■ **Your goal**
A complete answer lists every line of the material where the string "enough" occurs.

■ **Data for review**

(** * Path validation and tolerant patching of the filesystem server

    A shallow embedding of [src/filesystem/file-editor.ts] (classes
    [FileEditor] and [PathUtils]) together with the properties of the
    specification that concern them.

    Conventions of the embedding.
    - A JavaScript string is a [string]; a character stands for one code unit
      in the range 0..255.
    - A value thrown by the code is a [thrown]; a computation that may throw
      returns a [result].
    - The asynchronous methods run to completion one after the other, so they
      are functions of the state of the disk: [M disk A].
    - The injected [FileSystemDependencies] ([fs], [path], [os]) are records
      of functions and the imported [createTwoFilesPatch] is a function: the
      classes are written against these interfaces and the tests replace
      them by mocks. *)

From Stdlib Require Import String Ascii List Bool Arith NArith ZArith Lia.
Import ListNotations.
Local Open Scope list_scope.
Local Open Scope string_scope.

(** ** JavaScript string primitives used by the two classes *)

Module Js.

Definition LF : ascii := "010"%char.
Definition CR : ascii := "013"%char.
Definition nl : string := String LF EmptyString.
Definition crlf : string := String CR (String LF EmptyString).

(** [s.startsWith(p)] *)
Definition startsWith (s p : string) : bool := prefix p s.

(** [s.indexOf(t)]: the least position at which [t] occurs in [s]. *)
Fixpoint indexOf (s t : string) : option nat :=
  if prefix t s then Some 0
  else match s with
       | EmptyString => None
       | String _ s' =>
           match indexOf s' t with
           | Some i => Some (S i)
           | None => None
           end
       end.

(** [s.includes(t)] *)
Definition includes (s t : string) : bool :=
  match indexOf s t with Some _ => true | None => false end.

(** [s.slice(n)] *)
Fixpoint slice_from (n : nat) (s : string) : string :=
  match n, s with
  | O, _ => s
  | S n', String _ s' => slice_from n' s'
  | S _, EmptyString => EmptyString
  end.

(** [s.slice(0, n)] *)
Fixpoint slice_to (n : nat) (s : string) : string :=
  match n, s with
  | S n', String c s' => String c (slice_to n' s')
  | _, _ => EmptyString
  end.

(** [c.repeat(n)] for a one-character string [c]. *)
Fixpoint repeat (c : ascii) (n : nat) : string :=
  match n with
  | O => EmptyString
  | S n' => String c (repeat c n')
  end.

(** The expansion of a replacement template by [String.prototype.replace]
    when the pattern is a string (ECMAScript GetSubstitution with no
    captures): [$$] is a dollar sign, [$&] the matched text, [$`] the text
    before the match and [$'] the text after it; any other [$] stands for
    itself. *)
Fixpoint getSubstitution (matched before after template : string) : string :=
  match template with
  | EmptyString => EmptyString
  | String c rest =>
      let literal := String c (getSubstitution matched before after rest) in
      if Ascii.eqb c "$" then
        match rest with
        | String d rest' =>
            let expanded := getSubstitution matched before after rest' in
            if Ascii.eqb d "$" then String "$" expanded
            else if Ascii.eqb d "&" then matched ++ expanded
            else if Ascii.eqb d "`" then before ++ expanded
            else if Ascii.eqb d "'" then after ++ expanded
            else literal
        | EmptyString => literal
        end
      else literal
  end.

(** [s.replace(pattern, replacement)] with two strings: only the first
    occurrence is replaced, by the expansion of [replacement]. *)
Definition replace (s pattern replacement : string) : string :=
  match indexOf s pattern with
  | None => s
  | Some pos =>
      let before := slice_to pos s in
      let after := slice_from (pos + String.length pattern) s in
      before ++ getSubstitution pattern before after replacement ++ after
  end.

(** [s.split(sep)] for a one-character separator [sep]. *)
Fixpoint split (sep : ascii) (s : string) : list string :=
  match s with
  | EmptyString => [EmptyString]
  | String c rest =>
      if Ascii.eqb c sep then EmptyString :: split sep rest
      else match split sep rest with
           | l :: ls => String c l :: ls
           | [] => [String c EmptyString]
           end
  end.

(** [s.split('\n')] *)
Definition split_lines (s : string) : list string := split LF s.

(** [lines.join(sep)] *)
Definition join (sep : string) (lines : list string) : string :=
  String.concat sep lines.

(** The characters matched by [\s] and removed by [trim]: the white space and
    line terminator code units below 256. *)
Definition isWhitespace (c : ascii) : bool :=
  match c with
  | "009" | "010" | "011" | "012" | "013" | " " | "160" => true
  | _ => false
  end%char.

(** [s.trimStart()] *)
Fixpoint trimStart (s : string) : string :=
  match s with
  | EmptyString => EmptyString
  | String c rest => if isWhitespace c then trimStart rest else s
  end.

(** [s.trimEnd()] *)
Fixpoint trimEnd (s : string) : string :=
  match s with
  | EmptyString => EmptyString
  | String c rest =>
      match trimEnd rest with
      | EmptyString => if isWhitespace c then EmptyString else String c EmptyString
      | r => String c r
      end
  end.

(** [s.trim()] *)
Definition trim (s : string) : string := trimEnd (trimStart s).
Lemma launcher_headers_on_every_response_witness :
  heads (CustomHTTPRequestHandler.wfile
           (CustomHTTPRequestHandler.run (sample.static_GET tt (lit "/missing"))
              examples.launcher_handler)) <> [].
Proof.
  destruct (launcher_headers_on_every_response (sample.static_GET tt (lit "/missing"))
              examples.launcher_handler) as [_ Hsent].
  - reflexivity.
  - apply Hsent. right. right. right. left. reflexivity.
Defined.

Lemma log_request_filter_witness :
  CustomHTTPRequestHandler.log_request (lit "GET /img200.png HTTP/1.1") 404 = None.
Proof.
  destruct (log_request_filter (lit "GET /img200.png HTTP/1.1") 404) as [[_ Hdrop] _].
  apply Hdrop. split.
  - exists [], (lit "img200.png HTTP/1.1"). reflexivity.
  - left. exists (lit "GET /img"), (lit ".png HTTP/1.1"). reflexivity.
Defined.

Lemma find_free_port_more_attempts_witness :
  launch.find_free_port examples.first_three_refused 8000 100
  = launch.find_free_port examples.first_three_refused 8000 10.
Proof.
  apply find_free_port_more_attempts.
  - lia.
  - intros msg. vm_compute. discriminate.
Defined.

Lemma main_outcomes_witness :
  snd (launch.main examples.nothing_exists examples.first_three_refused) = launch.Exit 1.
Proof.
  destruct (main_outcomes examples.nothing_exists examples.first_three_refused)
    as [Hmissing _].
  apply Hmissing. reflexivity.
Defined.

Lemma inherited_GET_passes_through_witness :
  exists self',
    fst (sample.connect sample.env_abc123 (sample.request "GET" "/missing" Missing))
    = Ok self' /\
    wfile self'
    = Head (flat_map (sent_lines sample.version "Tue, 03 Nov 2026 12:00:00 GMT")
              examples.error_headers ++ cors_policy)
      :: written_bodies examples.error_body.
Proof.
  apply (inherited_GET_passes_through unit sample.static_GET sample.static_HEAD
           sample.unsupported sample.version sample.env_abc123
           (sample.request "GET" "/missing" Missing)
           examples.error_headers examples.error_body).
  - reflexivity.
  - discriminate.
  - reflexivity.
  - repeat constructor.
  - repeat constructor.
Defined.

Lemma launcher_response_passes_through_witness :
  CustomHTTPRequestHandler.wfile
    (CustomHTTPRequestHandler.run (examples.error_headers ++ EndHeaders :: examples.error_body)
       examples.launcher_handler)
  = Head (flat_map (sent_lines sample.version "Tue, 03 Nov 2026 12:00:00 GMT")
            examples.error_headers ++ launcher_policy)
    :: written_bodies examples.error_body.
Proof.
  apply (launcher_response_passes_through examples.error_headers examples.error_body
           examples.launcher_handler).
  - reflexivity.
  - reflexivity.
  - repeat constructor.
  - repeat constructor.
Defined.

Lemma find_free_port_outcomes_witness :
  all_refused sample.every_port_refused 8000 (8000 + 3).
Proof.
  pose proof (find_free_port_outcomes sample.every_port_refused 8000 3) as Hout.
  destruct (launch.find_free_port sample.every_port_refused 8000 3) as [p|e] eqn:Hfind;
    vm_compute in Hfind; [discriminate Hfind|].
  injection Hfind as <-. exact (proj1 Hout).
Defined.

Lemma check_files_reports_missing_witness :
  In (lit "   - " ++ lit "assets/YBot.fbx") (fst (launch.check_files examples.nothing_exists)).
Proof.
  destruct (check_files_reports_missing examples.nothing_exists) as [_ Hreport].
  apply Hreport. split; [right; left; reflexivity | reflexivity].
Defined.
(** The values of the tensors a dict or a model binds, in order; [None]
    when a location is not in the store. *)
Fixpoint values (h : list tensor) (ps : list (string * nat))
  : option named_parameters :=
  match ps with
  | [] => Some []
  | (name, l) :: rest =>
      match h !! l, values h rest with
      | Some t, Some r => Some ((name, t) :: r)
      | _, _ => None
      end
  end.

(** [d[name]] on a dict of tensor objects; [None] is [KeyError]. *)
Fixpoint dict_get (d : list (string * nat)) (name : string) : option nat :=
  match d with
  | [] => None
  | (n, l) :: d' => if String.eqb n name then Some l else dict_get d' name
  end.

(** [copy.deepcopy(model.state_dict())]: every tensor is copied into a new
    object. *)
Fixpoint deepcopy (h : list tensor) (ps : list (string * nat))
  : option (list tensor * list (string * nat)) :=
  match ps with
  | [] => Some (h, [])
  | (name, l) :: rest =>
      match h !! l with
      | None => None
      | Some t =>
          match deepcopy (h ++ [t]) rest with
          | None => None
          | Some (h', d) => Some (h', (name, length h) :: d)
          end
      end
  end.

(** An in-place update of the parameters ([optimizer.step()],
    [load_state_dict], [reset_parameters]): the contents of each
    parameter's tensor are overwritten, for every object that shares the
    tensor. *)
Definition update_in_place (f : string -> tensor -> tensor) (h : list tensor)
    (ps : list (string * nat)) : list tensor :=
  foldl (fun h p => match h !! p.2 with
                    | Some t => <[p.2 := f p.1 t]> h
                    | None => h
                    end) h ps.

Section Store.
Variable cfg : config.
Variable percentile : list Q -> Q -> option threshold.

(** [model.apply(weight_reset)]: new values, drawn in place. *)
Variable weight_reset : string -> tensor -> tensor.

(** [__init__] with [lottery_ticket.reinit] unset: the mask of ones and the
    deep copy of the model's state. *)
Definition init (h : list tensor) (ps : list (string * nat)) : option pruner :=
  match values h ps with
  | None => None
  | Some model =>
      match deepcopy h ps with
      | None => None
      | Some (h', d) =>
          Some {| store := h'; parameters := ps; initial_state_dict := d;
                  mask := make_empty_mask cfg model |}
      end
  end.

(** [param.data = param.data * new_mask] for every prunable parameter: the
    product is a new tensor. *)
Fixpoint rebind_pruned (h : list tensor) (ps : list (string * nat))
    (model' : named_parameters) : list tensor * list (string * nat) :=
  match ps, model' with
  | (name, l) :: rest, (_, data') :: rest' =>
      if prunable cfg name then
        let '(h1, r) := rebind_pruned (h ++ [data']) rest rest' in
        (h1, (name, length h) :: r)
      else
        let '(h1, r) := rebind_pruned h rest rest' in
        (h1, (name, l) :: r)
  | _, _ => (h, [])
  end.

(** [prune_by_percentile] on the store: the values are those of
    [LotteryTicket.prune_by_percentile]. *)
Definition prune_by_percentile (percent : Q) (st : pruner) : option pruner :=
  match values (store st) (parameters st) with
  | None => None
  | Some model =>
      match LotteryTicket.prune_by_percentile cfg percentile model (mask st) percent with
      | None => None
      | Some (model', mask') =>
          let '(h', ps') := rebind_pruned (store st) (parameters st) model' in
          Some {| store := h'; parameters := ps';
                  initial_state_dict := initial_state_dict st; mask := mask' |}
      end
  end.

(** The loop of [reset_initialization] (lines 153-159). *)
Fixpoint reset_loop (d : list (string * nat)) (reinit : bool)
    (mask : list tensor) (h : list tensor) (ps : list (string * nat))
    (step : nat) : option (list tensor * list (string * nat)) :=
  match ps with
  | [] => Some (h, [])
  | (name, l) :: rest =>
      (* init = param.data if reinit else self.initial_state_dict[name] *)
      match (if reinit then Some l else dict_get d name) with
      | None => None
      | Some init =>
          if prunable cfg name then
            (* param.data = self.mask[step] * init: a new tensor *)
            match mask !! step, h !! init with
            | Some m, Some t =>
                match mul m t with
                | None => None
                | Some data' =>
                    match reset_loop d reinit mask (h ++ [data']) rest (S step) with
                    | None => None
                    | Some (h', rest') => Some (h', (name, length h) :: rest')
                    end
                end
            | _, _ => None
            end
          else
            match reset_loop d reinit mask h rest step with
            | None => None
            | Some (h', rest') =>
                if contains "bias" name || contains "weight" name
                then (* param.data = init: the parameter is that tensor *)
                  Some (h', (name, init) :: rest')
                else Some (h', (name, l) :: rest')
            end
      end
  end.

(** [reset_initialization] *)
Definition reset_initialization (reinit : bool) (st : pruner) : option pruner :=
  let h0 := if reinit
            then update_in_place weight_reset (store st) (parameters st)
            else store st in
  match reset_loop (initial_state_dict st) reinit (mask st) h0 (parameters st) 0 with
  | None => None
  | Some (h', ps') =>
      Some {| store := h'; parameters := ps';
              initial_state_dict := initial_state_dict st; mask := mask st |}
  end.

(** What happens to the pruner and the model between two calls. *)
Inductive op : Type :=
| Train (f : string -> tensor -> tensor)  (* in-place updates of the parameters *)
| Prune (percent : Q)                     (* prune_by_percentile *)
| Reset.                                  (* reset_initialization(model, False) *)

Definition is_reset (o : op) : bool :=
  match o with Reset => true | _ => false end.

Definition step_op (o : op) (st : pruner) : option pruner :=
  match o with
  | Train f =>
      Some {| store := update_in_place f (store st) (parameters st);
              parameters := parameters st;
              initial_state_dict := initial_state_dict st; mask := mask st |}
  | Prune percent => prune_by_percentile percent st
  | Reset => reset_initialization false st
  end.

Fixpoint run (ops : list op) (st : pruner) : option pruner :=
  match ops with
  | [] => Some st
  | o :: ops' =>
      match step_op o st with
      | None => None
      | Some st' => run ops' st'
      end
  end.
Lemma wrap_err_Err_inv {F} (g : F → E) (m : M S F A) s e s' :
  wrap_err g m s = (Err e, s') → ∃ e', e = g e' ∧ m s = (Err e', s').
Proof. unfold wrap_err. destruct (m s) as [[]]; simpl; naive_solver. Qed.
End inversion.

(** Evaluating only the outcome of a concrete run. *)
Lemma run_outcome {A B} (p : A * B) a : p.1 = a → p = (a, p.2).
Proof. by destruct p; intros <-. Qed.

Ltac inv_M_step :=
  match goal with
  | H : bind _ _ _ = (Ok _, _) |- _ =>
      apply bind_Ok_inv in H; destruct H as (? & ? & ? & ?)
  | H : bind _ _ _ = (Err _, _) |- _ =>
      apply bind_Err_inv in H; destruct H as [|(? & ? & ? & ?)]
  | H : reads _ _ = (_, _) |- _ => apply reads_inv in H; destruct H as [? ->]
  | H : lift _ _ = (_, _) |- _ => apply lift_inv in H; destruct H as [? ->]
  | H : ret _ _ = (_, _) |- _ => apply ret_inv in H; destruct H as [? ->]
  | H : throw _ _ = (_, _) |- _ => apply throw_inv in H; destruct H as [? ->]
  | H : writes _ _ = (_, _) |- _ => apply writes_inv in H; destruct H as [? ->]
  | H : fail_if _ _ _ = (Ok _, _) |- _ => apply fail_if_Ok_inv in H; destruct H as [? ->]
  | H : fail_if _ _ _ = (Err _, _) |- _ =>
      apply fail_if_Err_inv in H; destruct H as (? & ? & ->)
  | H : wrap_err _ _ _ = (Ok _, _) |- _ => apply wrap_err_Ok_inv in H
  | H : wrap_err _ _ _ = (Err _, _) |- _ =>
      apply wrap_err_Err_inv in H; destruct H as (? & ? & ?)
  | H : map_err _ _ = Ok _ |- _ => apply map_err_Ok_inv in H
  | H : ok_or _ _ = Ok _ |- _ => apply ok_or_Ok_inv in H
  | H : _ ≫= _ = Ok _ |- _ => apply result_bind_Ok_inv in H; destruct H as (? & ? & ?)
  | H : Ok _ = Ok _ |- _ => injection H as H
  | H : Ok _ = Err _ |- _ => discriminate H
  | H : Err _ = Ok _ |- _ => discriminate H
  | H : true = false |- _ => discriminate H
  | H : false = true |- _ => discriminate H
  | H : (_, _) = (_, _) |- _ => injection H as ? ?
  | H : ?x = ?y |- _ => is_var x; subst x
  | H : ?x = ?y |- _ => is_var y; subst y
  end.
Ltac inv_M := repeat (inv_M_step; simpl in * ).

(** Boolean tests of the source as propositions. *)
Ltac bool_simpl :=
  repeat match goal with
  | H : negb _ = true |- _ => apply negb_true_iff in H
  | H : negb _ = false |- _ => apply negb_false_iff in H
  | H : andb _ _ = true |- _ => apply andb_true_iff in H; destruct H
  | H : orb _ _ = false |- _ => apply orb_false_iff in H; destruct H
  | H : (_ <? _)%Z = true |- _ => apply Z.ltb_lt in H
  | H : (_ <? _)%Z = false |- _ => apply Z.ltb_ge in H
  | H : (_ <=? _)%Z = true |- _ => apply Z.leb_le in H
  | H : (_ <=? _)%Z = false |- _ => apply Z.leb_gt in H
  | H : (_ =? _)%Z = true |- _ => apply Z.eqb_eq in H
  | H : (_ =? _)%Z = false |- _ => apply Z.eqb_neq in H
  | H : bool_decide _ = true |- _ => apply bool_decide_eq_true in H
  | H : bool_decide _ = false |- _ => apply bool_decide_eq_false in H
  | H : Is_true _ |- _ => apply Is_true_true in H
  end.

(** * Weighted sums over finite maps *)

Section map_sum.
Context `{Countable K} {V : Type}.
Implicit Types (w : K → V → Z) (m : gmap K V).

Definition map_sum w m : Z := map_fold (λ k v acc, w k v + acc) 0 m.

Lemma map_sum_empty w : map_sum w ∅ = 0.
Proof. apply map_fold_empty. Qed.

Lemma map_sum_insert_fresh w m k v :
  m !! k = None → map_sum w (<[k:=v]> m) = w k v + map_sum w m.
Proof. intros Hk. unfold map_sum. rewrite map_fold_insert_L; [done|lia|done]. Qed.

(** What an entry contributes; absent entries contribute nothing. *)
Definition entry_weight w m k : Z := from_option (w k) 0 (m !! k).

Lemma map_sum_delete w m k : map_sum w (delete k m) = map_sum w m - entry_weight w m k.
Proof.
  unfold entry_weight. destruct (m !! k) as [v|] eqn:Hk; simpl.
  - rewrite <- (insert_delete_id m k v Hk) at 2.
    rewrite map_sum_insert_fresh; [lia|]. apply lookup_delete_eq.
  - rewrite delete_id; [lia|done].
Qed.

Lemma map_sum_insert w m k v :
  map_sum w (<[k:=v]> m) = map_sum w m - entry_weight w m k + w k v.
Proof.
  rewrite <- insert_delete_eq, map_sum_insert_fresh, map_sum_delete;
    [lia|apply lookup_delete_eq].
Qed.

Lemma map_sum_nonneg w m : (∀ k v, m !! k = Some v → 0 ≤ w k v) → 0 ≤ map_sum w m.
Proof.
  induction m as [|k v m Hk IH] using map_ind; intros Hw.
  - rewrite map_sum_empty. lia.
  - rewrite map_sum_insert_fresh by done.
    pose proof (Hw k v (lookup_insert_eq _ _ _)).
    enough (0 ≤ map_sum w m) by lia.
    apply IH. intros k' v' Hk'. apply Hw. rewrite lookup_insert_ne; [done|naive_solver].
Qed.

Lemma entry_weight_le_sum w m k :
  (∀ k v, m !! k = Some v → 0 ≤ w k v) → entry_weight w m k ≤ map_sum w m.
Proof.
  intros Hw. pose proof (map_sum_delete w m k) as Hd.
  enough (0 ≤ map_sum w (delete k m)) by lia.
  apply map_sum_nonneg. intros k' v' Hk'. apply (Hw k').
  apply lookup_delete_Some in Hk'. naive_solver.
Qed.

Lemma entry_weight_pair_le_sum w m k1 k2 :
  k1 ≠ k2 → (∀ k v, m !! k = Some v → 0 ≤ w k v) →
  entry_weight w m k1 + entry_weight w m k2 ≤ map_sum w m.
Proof.
  intros Hne Hw. pose proof (map_sum_delete w m k1) as Hd.
  assert (entry_weight w (delete k1 m) k2 ≤ map_sum w (delete k1 m)) as Hle.
  { apply entry_weight_le_sum. intros k' v' Hk'.
    apply lookup_delete_Some in Hk'. naive_solver. }
  unfold entry_weight in Hle at 1. rewrite lookup_delete_ne in Hle by done.
  unfold entry_weight in *. lia.
Qed.
End map_sum.

(** * Bytes and machine integers *)

#[export] Instance byte_eq_dec : EqDecision byte := Byte.byte_eq_dec.
#[export] Instance byte_countable : Countable byte.
Proof.
  refine (inj_countable Byte.to_N Byte.of_N _). exact Byte.of_to_N.
Defined.

Abbreviation bytes := (list byte).

(** Byte-string literals, [b"..."] in the source. *)
Definition bs (s : string) : bytes := String.list_byte_of_string s.

(** The value of a byte, and the byte of a value ([as u8]). *)
Abbreviation byte_val := coqutil.Byte.byte.unsigned.
Abbreviation byte_of := coqutil.Byte.byte.of_Z.

(** Bounds of the unsigned integer types. *)
Definition u8_max : Z := 2 ^ 8 - 1.
Definition u32_max : Z := 2 ^ 32 - 1.
Definition u64_max : Z := 2 ^ 64 - 1.
Definition u128_max : Z := 2 ^ 128 - 1.

(** [checked_add], [checked_sub], [checked_mul] and the saturating forms on an
    unsigned type whose largest value is [mx]. *)
Definition checked_add (mx a b : Z) : option Z := if a + b <=? mx then Some (a + b) else None.
Definition checked_sub (a b : Z) : option Z := if b <=? a then Some (a - b) else None.
Definition checked_mul (mx a b : Z) : option Z := if a * b <=? mx then Some (a * b) else None.
Definition saturating_add (mx a b : Z) : Z := Z.min mx (a + b).
Definition saturating_sub (a b : Z) : Z := Z.max 0 (a - b).
Definition saturating_mul (mx a b : Z) : Z := Z.min mx (a * b).

(** Lexicographic order on bytes: the derived [Ord] of [[u8; N]] and [str]. *)
Fixpoint bytes_cmp (a b : bytes) : comparison :=
  match a, b with
  | [], [] => Eq
  | [], _ :: _ => Lt
  | _ :: _, [] => Gt
  | x :: a', y :: b' =>
      match Z.compare (byte_val x) (byte_val y) with
      | Eq => bytes_cmp a' b'
      | c => c
      end
  end.
Definition bytes_ltb (a b : bytes) : bool := match bytes_cmp a b with Lt => true | _ => false end.
Definition bytes_lt (a b : bytes) : Prop := bytes_cmp a b = Lt.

■ **Worked solution**
    enough (0 ≤ map_sum w m) by lia.
  enough (0 ≤ map_sum w (delete k m)) by lia.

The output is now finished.